He travels its first twenty miles late in the afternoon, then,
unpacking his team, "lets 'em go for a roll and a pick, while he
boils a quart pot" (the Fizzer carries a canteen for himself);
"spells" a bare two hours, packs up again and travels all night,
keeping to the vague track with a bushman's instinct, "doing"
another twenty miles before daylight; unpacks for another spell,
pities the poor brutes "nosing round too parched to feed," may
"doze a bit with one ear cocked," and then packing up again,
"punches 'em along all day," with or without a spell. Time is
precious now. There is a limit to the number of hours a horse
can go without water, and the thirst of the team fixes the time
limit on the Downs. "Punches 'em along all day, and into water
close up sundown," at the deserted Eva Downs station.
"Give 'em a drink at the well there," the Fizzer says as unconcernedly
as though he turned on a tap. But the well is old and out
of repair, ninety feet deep, with a rickety old wooden windlass;
fencing wire for a rope; a bucket that the Fizzer has "seen fit
to plug with rag on account of it leaking a bit," and a trough,
stuffed with mud at one end by the resourceful Fizzer. Truly
the Government is careful for the safety of its servants.

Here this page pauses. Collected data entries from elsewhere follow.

(* ===== verification/Popper.v ===== *)
(** * Popper: the modifiers and the instance

    Models popper.js, lines 731-1306, 1376-1496, 1623-1818 and 2179-2345: the
    modifier pipeline, each modifier, the instance with its update, its
    destruction and its event listeners. *)
From stdpp Require Import base gmap strings list sorting.
From Stdlib Require Import Ascii ZArith QArith Qminmax Qround Lqa.
From S2P Require Import Prelude JsString PopperDom PopperPlacement PopperOffset.

Local Open Scope Q_scope.

(** ** Styles and attributes *)

(** A style value: a number, a number of pixels, a string, or the string
    [translate3d(left px, top px, 0)]. *)
Inductive sval :=
  | SNum (q : Q) | SPx (q : Q) | SStr (s : string) | STranslate3d (left top : Q).

(** An attribute value: [false] removes the attribute. *)
Inductive attr := AStr (s : string) | AFalse.

Abbreviation styles := (gmap string sval).

(** Inline style declarations: assigning the empty string removes the
    property, and reading an absent one gives the empty string. *)
Definition style_put (prop : string) (v : sval) (m : styles) : styles :=
  match v with SStr EmptyString => delete prop m | _ => <[prop := v]> m end.

Definition style_read (prop : string) (m : styles) : sval :=
  default (SStr "") (m !! prop).

(** No declaration is the empty string. *)
Definition style_wf (m : styles) : Prop := ∀ prop, m !! prop ≠ Some (SStr "").

(** The parts of the document that Popper writes. *)
Record page := Page {
  pg_style : styles;                (* popper.style *)
  pg_attrs : gmap string string;    (* attributes of popper *)
  pg_arrow : styles                 (* style of the arrow element *)
}.

Definition with_style (f : styles → styles) (p : page) : page :=
  Page (f (pg_style p)) (pg_attrs p) (pg_arrow p).
Definition with_attrs (f : gmap string string → gmap string string) (p : page) : page :=
  Page (pg_style p) (f (pg_attrs p)) (pg_arrow p).
Definition with_arrow (f : styles → styles) (p : page) : page :=
  Page (pg_style p) (pg_attrs p) (f (pg_arrow p)).

Definition pixel_properties : list string :=
  ["width"; "height"; "top"; "right"; "bottom"; "left"].

(** [isNumeric] on a style value. *)
Definition sval_numeric (v : sval) : bool :=
  match v with
  | SNum _ => true
  | SStr s => isNumeric (VStr (chars_of s))
  | SPx _ | STranslate3d _ _ => false
  end.

(** [styles[prop] + unit]; a numeric string gets the unit appended. *)
Definition add_px (v : sval) : sval :=
  match v with SNum q => SPx q | SStr s => SStr (s +:+ "px")%string | _ => v end.

(** [setStyles(element, styles)] *)
Definition setStyles (ss : list (string * sval)) (m : styles) : styles :=
  fold_left (λ m '(prop, v),
    style_put prop
      (if is_one_of pixel_properties prop && sval_numeric v then add_px v else v) m) ss m.

(** [setAttributes(element, attributes)] *)
Definition setAttributes (attrs : list (string * attr)) (m : gmap string string)
    : gmap string string :=
  fold_left (λ m '(prop, v),
    match v with AStr s => <[prop := s]> m | AFalse => delete prop m end) attrs m.

Section popper.
Context {nodeD : Type} `{EqDecision nodeD}.

(** ** Modifiers *)

Inductive behavior := BFlip | BClockwise | BCounterclockwise | BOrder (l : list string).
Inductive offset_option := OffNum (q : Q) | OffStr (s : string).
Inductive arrow_element := ArrowSelector (s : string) | ArrowNode (n : nodeD).

(** The [fn] of a modifier with the options it reads; [FnNone] is a value
    that is not a function. *)
Inductive modifier_fn :=
  | FnNone
  | FnShift
  | FnOffset (offset : offset_option)
  | FnPreventOverflow (priority : list side) (padding : Q)
      (boundariesElement : option (boundaries_element nodeD)) (escapeWithReference : bool)
  | FnKeepTogether
  | FnArrow (element : arrow_element)
  | FnFlip (behavior_ : behavior) (padding : Q)
      (boundariesElement : boundaries_element nodeD) (flipVariations : bool)
  | FnInner
  | FnHide
  | FnComputeStyle (gpuAcceleration : bool) (x y : string)
  | FnApplyStyle (gpuAcceleration : option bool).

Record modifier := Modifier {
  m_name : string;
  m_enabled : bool;
  m_order : Z;
  m_fn : modifier_fn
}.
(* ===== verification/PopperInstance.v ===== *)
(** * Popper: the instance

    Models popper.js, lines 36-74 (the debounced update), 803-1005 (update,
    destruction, event listeners), 1065-1110 ([applyStyleOnLoad]) and
    2179-2345 (defaults and constructor). *)
From stdpp Require Import base gmap strings list sorting.
From Stdlib Require Import Ascii ZArith QArith Lia.
From S2P Require Import Prelude JsString PopperDom PopperPlacement PopperOffset Popper.

Local Open Scope nat_scope.

(** ** The debounced update: [microtaskDebounce] and [taskDebounce]

    Both keep a flag that is set by the first call and cleared by the scheduled
    callback, which then runs the function.  [db_queue] counts the callbacks
    handed to the scheduler and not run yet, [db_runs] the runs of [fn]. *)
Module Debounce.
Record state := State { db_called : bool; db_queue : nat; db_runs : nat }.

Definition init : state := State false 0 0.

(** The returned function is called. *)
Definition call (s : state) : state :=
  if db_called s then s else State true (S (db_queue s)) (db_runs s).

(** The scheduler runs one callback. *)
Definition fire (s : state) : option state :=
  match db_queue s with
  | 0 => None
  | S q => Some (State false q (S (db_runs s)))
  end.

Inductive step : state → state → Prop :=
  | step_call s : step s (call s)
  | step_fire s s' : fire s = Some s' → step s s'.
End Debounce.

Section instance.
Context {nodeD : Type} `{EqDecision nodeD}.
Variable browser : page → Dom nodeD.
Variable querySelector : nodeD → string → option nodeD.
Variable style_supported : string → bool.
Variable fuel depth : nat.

(** Event targets: windows and nodes; [defaultView] is the window of the
    node's document, or the global one. *)
Context {win : Type} `{EqDecision win}.
Variable defaultView : nodeD → win.

Inductive target := TWindow (w : win) | TNode (n : nodeD).

#[export] Instance target_eq_dec : EqDecision target.
Proof. solve_decision. Defined.

(** The listeners registered for [state.updateBound].  A second registration
    of the same callback for the same event does nothing. *)
Abbreviation listeners := (list (target * string)).

Definition addEventListener (t : target) (event : string) (ls : listeners) : listeners :=
  if decide ((t, event) ∈ ls) then ls else (t, event) :: ls.
Definition removeEventListener (t : target) (event : string) (ls : listeners) : listeners :=
  filter (λ x, x ≠ (t, event)) ls.

(** [this.state], with the listeners it has registered. *)
Record pstate := PState {
  isDestroyed : bool;
  isCreated : bool;
  eventsEnabled : bool;
  updateBound : bool;
  scrollParents : list target;
  scrollElement : option nodeD;
  registered : listeners
}.

Record options := Options {
  opt_placement : string;
  opt_positionFixed : bool;
  opt_eventsEnabled : bool;
  opt_removeOnDestroy : bool
}.

Record popper := Popper {
  p_instance : instance (nodeD:=nodeD);
  p_options : options;
  p_state : pstate;
  p_page : page;
  (** [this.popper.parentNode] is not null *)
  p_attached : bool
}.

(** What an update hands to the page's code. *)
Inductive callback := OnCreate (d : data (nodeD:=nodeD)) | OnUpdate (d : data (nodeD:=nodeD)).

Definition set_state (s : pstate) (p : popper) : popper :=
  Popper (p_instance p) (p_options p) s (p_page p) (p_attached p).

Definition flip_options (ms : list modifier) : option (boundaries_element nodeD * Q)%type :=
  m ← find_modifier "flip" ms;
  match m_fn m with FnFlip _ padding be _ => Some (be, padding) | _ => None end.

(** The data object at the start of an update. *)
Definition initial_data (p : popper) : option (data (nodeD:=nodeD)) :=
  let inst := p_instance p in
  let D := browser (p_page p) in
  reference ← getReferenceOffsets D fuel (i_popper inst) (i_reference inst)
                (opt_positionFixed (p_options p));
  '(be, padding) ← flip_options (i_modifiers inst);
  placement ← computeAutoPlacement D fuel (opt_placement (p_options p)) (o_rect reference)
                (i_popper inst) (i_reference inst) be padding;
  let pop := getClientRect (getPopperOffsets D (i_popper inst) (o_rect reference) placement) in
  Some (Data inst ∅ ∅ ∅ false None placement placement (opt_positionFixed (p_options p))
          pop (if opt_positionFixed (p_options p) then "fixed" else "absolute")
          (o_rect reference) ∅ None ∅ (p_page p)).

Definition run_modifiers (d : data) : option data :=
  runModifiers (run_modifier browser querySelector style_supported fuel depth)
    (i_modifiers (d_instance d)) d None.

(** [update()] *)
Definition update (p : popper) : option (popper * list callback) :=
  if isDestroyed (p_state p) then Some (p, [])
  else
    d ← initial_data p;
    d' ← run_modifiers d;
    let s := p_state p in
    let s' := PState (isDestroyed s) true (eventsEnabled s) (updateBound s)
                (scrollParents s) (scrollElement s) (registered s) in
    let p' := Popper (d_instance d') (p_options p) s' (d_page d') (p_attached p) in
    Some (p', [if isCreated s then OnUpdate d' else OnCreate d']).

(** ** Event listeners *)

(** [attachToScrollParents(scrollParent, event, callback, scrollParents)] *)
Fixpoint attachToScrollParents (D : Dom nodeD) (n : nat) (scrollParent : nodeD)
    (event : string) (ls : listeners) (parents : list target)
    : option (listeners * list target) :=
  let isBody := name_is D scrollParent "BODY" in
  let t := if isBody then TWindow (defaultView scrollParent) else TNode scrollParent in
  let ls1 := addEventListener t event ls in
  '(ls2, parents2) ←
    (if isBody then Some (ls1, parents)
     else match n with
          | 0 => None
          | S n' =>
              next ← getScrollParent D fuel (parentNode D scrollParent);
              attachToScrollParents D n' next event ls1 parents
          end);
  Some (ls2, parents2 ++ [t]).

Definition setupEventListeners (D : Dom nodeD) (reference : nodeD) (s : pstate)
    : option pstate :=
  let ls := addEventListener (TWindow (defaultView reference)) "resize" (registered s) in
  scrollEl ← getScrollParent D fuel (Some reference);
  '(ls', parents) ← attachToScrollParents D fuel scrollEl "scroll" ls (scrollParents s);
  Some (PState (isDestroyed s) (isCreated s) true true parents (Some scrollEl) ls').

Definition enableEventListeners (p : popper) : option popper :=
  if eventsEnabled (p_state p) then Some p
  else
    s ← setupEventListeners (browser (p_page p)) (i_reference (p_instance p)) (p_state p);
    Some (set_state s p).

Definition removeEventListeners (reference : nodeD) (s : pstate) : pstate :=
  let ls := removeEventListener (TWindow (defaultView reference)) "resize" (registered s) in
  let ls' := fold_left (λ ls t, removeEventListener t "scroll" ls) (scrollParents s) ls in
  PState (isDestroyed s) (isCreated s) false false [] None ls'.

Definition disableEventListeners (p : popper) : popper :=
  if eventsEnabled (p_state p) then
    set_state (removeEventListeners (i_reference (p_instance p)) (p_state p)) p
  else p.

(** [destroy()]; the last step throws on a detached popper ([None]). *)
Definition destroy (p : popper) : option popper :=
  let s := p_state p in
  let p1 := set_state (PState true (isCreated s) (eventsEnabled s) (updateBound s)
              (scrollParents s) (scrollElement s) (registered s)) p in
  let clear prop := style_put prop (SStr "") in
  let page1 :=
    if isModifierEnabled (i_modifiers (p_instance p)) "applyStyle" then
      with_style (λ m,
        clear (default "null" (getSupportedPropertyName style_supported "transform"))
          (clear "willChange" (clear "bottom" (clear "right" (clear "left" (clear "top"
            (clear "position" m)))))))
        (with_attrs (delete "x-placement") (p_page p1))
    else p_page p1 in
  let p2 := disableEventListeners
              (Popper (p_instance p1) (p_options p1) (p_state p1) page1 (p_attached p1)) in
  if opt_removeOnDestroy (p_options p2) then
    if p_attached p2 then
      Some (Popper (p_instance p2) (p_options p2) (p_state p2) (p_page p2) false)
    else None
  else Some p2.

(** ** The constructor *)

(** What a caller may override of a modifier: [_extends({}, defaults[name] ||
    {}, options.modifiers[name])].  A modifier that is no default one gives
    its order and function. *)
Record modifier_override := ModifierOverride {
  mo_enabled : option bool; mo_order : option Z; mo_fn : option (modifier_fn (nodeD:=nodeD))
}.

Definition extend_modifier (m : modifier (nodeD:=nodeD)) (o : modifier_override) : modifier :=
  Modifier (m_name m) (default (m_enabled m) (mo_enabled o))
    (default (m_order m) (mo_order o)) (default (m_fn m) (mo_fn o)).

(** [modifiers], lines 1841-2142, in the order of its keys. *)
Definition default_modifiers : list (modifier (nodeD:=nodeD)) :=
  [Modifier "shift" true 100 FnShift;
   Modifier "offset" true 200 (FnOffset (OffNum 0));
   Modifier "preventOverflow" true 300
     (FnPreventOverflow [Left; Right; Top; Bottom] 5 (Some BScrollParent) false);
   Modifier "keepTogether" true 400 FnKeepTogether;
   Modifier "arrow" true 500 (FnArrow (ArrowSelector "[x-arrow]"));
   Modifier "flip" true 600 (FnFlip BFlip 5 BViewport false);
   Modifier "inner" false 700 FnInner;
   Modifier "hide" true 800 FnHide;
   Modifier "computeStyle" true 850 (FnComputeStyle true "bottom" "right");
   Modifier "applyStyle" true 900 (FnApplyStyle None)].

Definition Defaults : options := Options "bottom" false true false.

(** The merge of the caller's modifiers into the defaults: the default names
    first, then the caller's other ones, in their order. *)
Definition merge_modifiers (user : list (string * modifier_override)) : list modifier :=
  let find name := head (List.filter (λ o, bool_decide (o.1 = name)) user) in
  ((λ m, match find (m_name m) with
         | Some (_, o) => extend_modifier m o
         | None => m
         end) <$> default_modifiers) ++
  ((λ '(name, o), extend_modifier (Modifier name false 0 FnNone) o) <$>
    List.filter (λ o, negb (existsb (λ m, bool_decide (m_name m = o.1)) default_modifiers)) user).

Definition order_le (a b : modifier (nodeD:=nodeD)) : Prop := (m_order a <= m_order b)%Z.

#[export] Instance order_le_dec a b : Decision (order_le a b).
Proof. unfold order_le. apply _. Defined.

(** [.sort((a, b) => a.order - b.order)]: a stable sort. *)
Definition sort_modifiers (ms : list modifier) : list modifier := merge_sort order_le ms.

(** [applyStyleOnLoad] *)
Definition applyStyleOnLoad (inst : instance) (o : options) (pg : page) : option page :=
  let D := browser pg in
  reference ← getReferenceOffsets D fuel (i_popper inst) (i_reference inst)
                (opt_positionFixed o);
  '(be, padding) ← flip_options (i_modifiers inst);
  placement ← computeAutoPlacement D fuel (opt_placement o) (o_rect reference)
                (i_popper inst) (i_reference inst) be padding;
  let pg1 := with_attrs <["x-placement" := placement]> pg in
  Some (with_style (setStyles
    [("position", SStr (if opt_positionFixed o then "fixed" else "absolute"))]) pg1).

Definition run_onLoad (inst : instance) (o : options) (opg : option page)
    (m : modifier (nodeD:=nodeD)) : option page :=
  pg ← opg;
  match m_enabled m, m_fn m with
  | true, FnApplyStyle _ => applyStyleOnLoad inst o pg
  | _, _ => Some pg
  end.

(** The constructor; the first [this.update()] is debounced and runs later. *)
Definition new_popper (reference pop : nodeD) (o : options)
    (user : list (string * modifier_override)) (pg : page) (attached : bool)
    : option popper :=
  let ms := sort_modifiers (merge_modifiers user) in
  let inst := Instance pop reference ms in
  let s0 := PState false false false false [] None [] in
  pg1 ← fold_left (run_onLoad inst o) ms (Some pg);
  let p0 := Popper inst o s0 pg1 attached in
  p1 ← (if opt_eventsEnabled o then enableEventListeners p0 else Some p0);
  let s := p_state p1 in
  Some (set_state (PState (isDestroyed s) (isCreated s) (opt_eventsEnabled o) (updateBound s)
                     (scrollParents s) (scrollElement s) (registered s)) p1).
End instance.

Added
to all this, there are eight or ten horses sa eager for a drink
that the poor brutes have to be tied up, and watered one at a time;
and so parched with thirst that it takes three hours' drawing before
they are satisfied--three hours' steady drawing, on top of twenty-three
hours out of twenty-seven spent in the saddle, and half that time
"punching" jaded beasts along; and yet they speak of the "Fizzer's luck."
"Real fine old water too," the Fizzer shouts in delight, as he
tells his tale. "Kept in the cellar for our special use. Don't
indulge in it much myself. Might spoil my palate for newer stuff,
so I carry enough for the whole trip from Renner's."

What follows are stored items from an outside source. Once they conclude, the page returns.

Definition demo_dom : Dom nat := {|
  nodeName := demo_name;
  nodeType n := if Nat.eqb n 9 then 9%nat else 1%nat;
  parentNode := demo_parent;
  host _ := None;
  parentElement n := if Nat.eqb n 0 then None else demo_parent n;
  nextElementSibling n := if Nat.eqb n 2 then Some 3%nat else None;
  firstElementChild n := match n with 0%nat => Some 1%nat | 1%nat => Some 2%nat | _ => None end;
  contains a b := Nat.eqb a b || Nat.eqb a 0 || (Nat.eqb a 1 && negb (Nat.eqb b 0));
  following a b := Nat.ltb a b;
  commonAncestorContainer a b := if Nat.leb a 1 then a else 1%nat;
  document_body := 1%nat;
  document_documentElement := 0%nat;
  ownerDocument_body _ := 1%nat;
  ownerDocument_documentElement _ := 0%nat;
  ownerDocument_scrollingElement _ := Some 0%nat;
  document_node_body _ := 1%nat;
  computedStyle := demo_style;
  styleFloat _ _ := 0;
  offsetParent n := if Nat.leb n 1 then None else Some 1%nat;
  scrollTop _ := 0;
  scrollLeft _ := 0;
  clientWidth n := r_width (demo_rect n);
  clientHeight n := r_height (demo_rect n);
  offsetWidth n := r_width (demo_rect n);
  offsetHeight n := r_height (demo_rect n);
  scrollWidth n := r_width (demo_rect n);
  scrollHeight n := r_height (demo_rect n);
  boundingClientRect := demo_rect;
  window_innerWidth := 1000;
  window_innerHeight := 500;
  isIE10 := false;
  isIE11 := false
|}.

(** ** Styles *)

Lemma style_put_read prop m : style_wf m → style_put prop (style_read prop m) m = m.
Proof.
  intros Hwf. unfold style_read, style_put. specialize (Hwf prop).
  destruct (m !! prop) as [v|] eqn:E; simpl.
  - destruct v as [| |[|]|]; try done; by apply insert_id.
  - by apply delete_id.
Qed.

Lemma lookup_style_put prop v m k :
  style_put prop v m !! k =
    if decide (prop = k) then match v with SStr EmptyString => None | _ => Some v end else m !! k.
Proof.
  unfold style_put. destruct (decide (prop = k)) as [->|Hne].
  - destruct v as [| |[|]|]; by rewrite ?lookup_delete_eq, ?lookup_insert_eq.
  - destruct v as [| |[|]|]; by rewrite ?lookup_delete_ne, ?lookup_insert_ne.
Qed.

If the Downs have left deep lines on the Fizzer's face, they have
left none in his heart. Yet at that well the dice-throwing goes
on just the same.
Maybe the Fizzer feels "a bit knocked out with the sun," and the water
for his perishing horses ninety feet below the surface; or "things
go wrong "with the old windlass, and everything depends on the Fizzer's
ingenuity. The odds are very uneven when this happens--a man's
ingenuity against a man's life, and death playing with loaded dice.
And every letter the Fizzer carries past that well costs the public
just twopence.
A drink at the well, an all-night's spell, another drink, and then
away at midday, to face the tightest pinch of all--the pinch where
death won with the other mail-man. Fifty miles of rough, hard,
blistering, scorching "going," with worn and jaded horses.

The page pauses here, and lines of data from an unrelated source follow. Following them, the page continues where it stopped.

Lemma check_all_spec acc l v v' b :
  inv acc v → check_all E l v = (v', b) →
  inv acc v' ∧ advances v v' ∧
  (b = true → ∃ errs, errorList (res v') = errorList (res v) ++ errs ∧
     report acc (pending (req v')) (v_settings v) (v_page v) l errs).
Proof.
  revert v v' b. induction l as [|i l IH]; intros v v' b Hinv.
  { simpl. intros [= <- <-]. split_and!; [done|done|]. intros _. exists [].
    split; [by rewrite app_nil_r|constructor]. }
  simpl. destruct (check E i v) as [v1 o] eqn:Hc.
  destruct (check_spec acc i v v1 o Hinv Hc) as (Hi & Ha & Ho).
  destruct (check_all E l v1) as [v2 b2] eqn:Hall.
  destruct (IH v1 v2 b2 Hi Hall) as (Hi2 & Ha2 & Hrep). assert (advances v v2) as Hav by by etrans.
  pose proof (ad_pending _ _ Ha2) as Hpend.
  assert (∀ errs, report acc (pending (req v2)) (v_settings v1) (v_page v1) l errs →
    report acc (pending (req v2)) (v_settings v) (v_page v) l errs) as Hback.
  { intros errs. by apply report_advances. }
  destruct o; intros Heq; simplify_eq; (split; [done|split; [done|]]).
  - intros ->. destruct Hrep as (errs & He & Hr); [done|]. destruct Ho as [[He1 _] (t & Hp)].
    exists errs. rewrite He, He1. split; [done|]. eapply report_passes; [|by apply Hback].
    by eapply passes_mono.
  - intros ->. destruct Hrep as (errs & He & Hr); [done|]. destruct Ho as (text & name & t & He1 & _ & Hf).
    exists (VError text t (Some name) :: errs). rewrite He, He1, <-app_assoc. split; [done|].
    eapply report_fails; [|by apply Hback]. by eapply fails_mono.
  - intros ->. destruct Hrep as (errs & He & Hr); [done|]. destruct Ho as [[He1 _] (t & Hp)].
    exists errs. rewrite He, He1. split; [done|]. destruct Hp as [Hp|Hp].
    + eapply report_passes; [|by apply Hback]. by eapply passes_mono.
    + eapply report_waits; [|by apply Hback]. by eapply waits_mono.
  - done.
Qed.

Lemma advances_res f v : advances v (upd_res f v).
Proof. by split. Qed.

Lemma advances_reset v : advances v (prepareForm v).
Proof. by split. Qed.

Lemma inv_res acc f v : inv acc v → inv acc (upd_res f v).
Proof. by apply inv_frame. Qed.

Lemma checkForm_spec acc v v' b :
  inv acc v → checkForm E v = (v', b) →
  inv acc v' ∧ advances v v' ∧
  (b = true → report acc (pending (req v')) (v_settings v) (v_page v) (snd (elements E v))
                (errorList (res v'))).
Proof.
  intros Hinv. unfold checkForm.
  assert (snd (elements E (prepareForm v)) = snd (elements E v)) as Hel.
  { unfold elements. simpl. by destruct (fold_left _ _ _) as [[p seen] kept]. }
  pose proof (quiet_elements (prepareForm v)) as Hq.
  destruct (elements E (prepareForm v)) as [v1 l]. simpl in Hel, Hq. subst l.
  set (l := snd (elements E v)). set (v2 := upd_res _ v1). intros Hc.
  assert (advances v v2) as Ha.
  { etrans; [apply advances_reset|]. etrans; [by apply advances_quiet|apply advances_res]. }
  destruct (check_all_spec acc l v2 v' b) as (H1 & H2 & H3); [|done|].
  { apply inv_res. eapply inv_quiet; [exact Hq|]. by eapply inv_frame, Hinv. }
  split; [done|]. split; [by etrans|]. intros Hb. destruct (H3 Hb) as (errs & He & Hr).
  assert (errorList (res v2) = []) as He2 by (unfold v2; simpl; by rewrite (q_errors _ _ Hq)).
  rewrite He, He2. by eapply report_advances.
Qed.

Lemma form_spec acc v v' o :
  inv acc v → form E v = (v', o) →
  inv acc v' ∧
  same_fields (v_settings v) (v_page v) (v_page v') ∧ same_settings (v_settings v) (v_settings v') ∧
  (outputs v' = outputs v ∨ outputs v' = InvalidForm :: outputs v) ∧
  formSubmitted v' = formSubmitted v ∧ cancelSubmit v' = cancelSubmit v ∧
  pending (req v) ⊆ pending (req v') ∧
  match o with
  | None => True
  | Some b =>
      report acc (pending (req v')) (v_settings v) (v_page v) (snd (elements E v))
        (errorList (res v')) ∧
      (b = true ↔ errorList (res v') = [])
  end.
Proof.
  intros Hinv. unfold form. destruct (checkForm E v) as [v1 b] eqn:Hc.
  destruct (checkForm_spec acc v v1 b Hinv Hc) as (Hi & [A1 A2 A3 A4 A5 A6] & Hrep).
  destruct b; [|intros [= <- <-]; split_and!; auto].
  set (v2 := set_invalid _ _). set (v3 := if valid v2 then v2 else emit InvalidForm v2).
  pose proof (quiet_showErrors v3) as Hq. set (v4 := showErrors None v3) in *.
  intros [= <- <-].
  assert (req v3 = req v1 ∧ v_page v3 = v_page v1 ∧ v_settings v3 = v_settings v1 ∧
    res v3 = res v1 ∧ formSubmitted v3 = formSubmitted v1 ∧ cancelSubmit v3 = cancelSubmit v1 ∧
    (outputs v3 = outputs v1 ∨ outputs v3 = InvalidForm :: outputs v1)) as
    (B1 & B2 & B3 & B4 & B5 & B6 & B7).
  { unfold v3. destruct (valid v2); split_and!; try done; auto. }
  destruct Hq as [Q1 Q2 Q3 Q4 Q5 Q6 Q7 Q8]. split_and!.
  - eapply (inv_frame _ v1); [by rewrite Q1, B1| |done]. rewrite <-B2. by eapply same_shape.
  - etrans; [exact A1|]. rewrite <-B2. eapply same_fields_settings; [|exact Q2].
    rewrite B3. by symmetry.
  - by rewrite Q3, B3.
  - rewrite Q4. destruct B7 as [->| ->]; rewrite A3; auto.
  - by rewrite Q7, B5.
  - by rewrite Q8, B6.
  - by rewrite Q1, B1.
  - rewrite Q1, B1, Q5, B4. by apply Hrep.
  - unfold valid, size. rewrite Q5, B4. destruct (errorList (res v1)); done.
Qed.

(** ** Histories *)

Context (S0 : settings).

(** A page whose every validated element passes its rules, the remote ones by
    answers of the server. *)
Definition page_ok (acc : answers) (p : page) : Prop :=
  ∃ v, same_settings S0 (v_settings v) ∧ same_fields S0 p (v_page v) ∧
    ∀ i, i ∈ snd (elements E v) → ∃ t, passes acc [] S0 p i t.

Definition outputs_ok (acc : answers) (v : validator) : Prop :=
  ∀ p h, Submitted Validated p h ∈ outputs v → page_ok acc p.

Record good (acc : answers) (v : validator) : Prop := {
  g_inv : inv acc v;
  g_settings : same_settings S0 (v_settings v);
  g_outputs : outputs_ok acc v
}.

Lemma good_advances acc v v' : good acc v → inv acc v' → advances v v' → good acc v'.
Proof.
  intros [Hi Hs Ho] Hi' [A1 A2 A3 _ _ _]. split; [done|by etrans|].
  intros p h. rewrite A3. apply Ho.
Qed.

Lemma good_frame acc v v' :
  req v' = req v → v_page v' = v_page v → v_settings v' = v_settings v → outputs v' = outputs v →
  good acc v → good acc v'.
Proof.
  intros Hr Hp Hs Ho [Hi Hst Hok]. split.
  - by eapply inv_frame; [..|exact Hi]; rewrite ?Hp.
  - by rewrite Hs.
  - intros p h. rewrite Ho. apply Hok.
Qed.

Lemma good_quiet acc v v' : quiet v v' → good acc v → good acc v'.
Proof.
  intros Hq Hg. eapply good_advances; [done|eapply inv_quiet; [done|apply Hg]|].
  by apply advances_quiet.
Qed.

Lemma good_emit acc v : good acc v → good acc (emit InvalidForm v).
Proof.
  intros [Hi Hs Ho]. split; [by eapply inv_frame, Hi|done|].
  intros p h [?|Hin]%elem_of_cons; [done|by eapply Ho].
Qed.

Lemma passes_settings acc pend S S' p i t :
  same_settings S S' → passes acc pend S p i t → passes acc pend S' p i t.
Proof. by intros ->%same_settings_spec. Qed.

Lemma report_all_pass acc S p l :
  report acc [] S p l [] → ∀ i, i ∈ l → ∃ t, passes acc [] S p i t.
Proof.
  intros H. remember ([] : list error) as errs0 eqn:He.
  induction H as [|i t l errs Hp _ IH|i t l errs Hw _ IH|]; simplify_eq; [intros i Hi; by apply elem_of_nil in Hi| |].
  - intros j [->|Hj]%elem_of_cons; [by exists t|]. by apply IH.
  - destruct Hw as (_ & q & _ & p1 & e & val & n & rs & _ & pre & r & post & _ & _ & _ & Hin).
    by apply elem_of_nil in Hin.
Qed.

The old programme all over again. Twenty miles more, another
spell for the horses (the Fizzer never seems to need a spell for
himself), and then the last lap of thirty, the run into Anthony's
Lagoon, "punching the poor beggars along somehow." "Keep 'em
going all night," the Fizzer says; " and if you should happen to
be at Anthony's on the day I'm due there you can set your watch
for eleven in the morning when you see me coming along." I have
heard somewhere of the Pride of Harness.
Sixteen days is the time-limit for those five-hundred miles,
and yet the Fizzer is expected because the Fizzer is due; and to
a man who loves his harness no praise could be sweeter than that.
Perhaps one of the brightest thoughts for the Fizzer as he "punches"
along those desolate Downs is the knowledge that a little before
eleven o'clock in the morning Anthony's will come out, and, standing
with shaded eyes, will look through the quivering heat, away
into the Downs for that tiny moving speck. When the Fizzer is
late there, death will have won at the dice-throwing.
I suppose he got a salary. No one ever troubled to ask. He was
expected, and he came, and in our selfishness we did not concern
ourselves beyond that.
It is men like the Fizzer who, "keeping the roads open," lay
the foundation-stones of great cities; and yet when cities
creep into the Never-Never along the Fizzer's mail route, in all
probability they will be called after Members of Parliament
and the Prime Ministers of that day, grandsons, perhaps,
of the men who forgot to keep the old well in repair, while our Fizzer
and the mail-man who perished will be forgotten; for townsfolk
are apt to forget the beginnings of things.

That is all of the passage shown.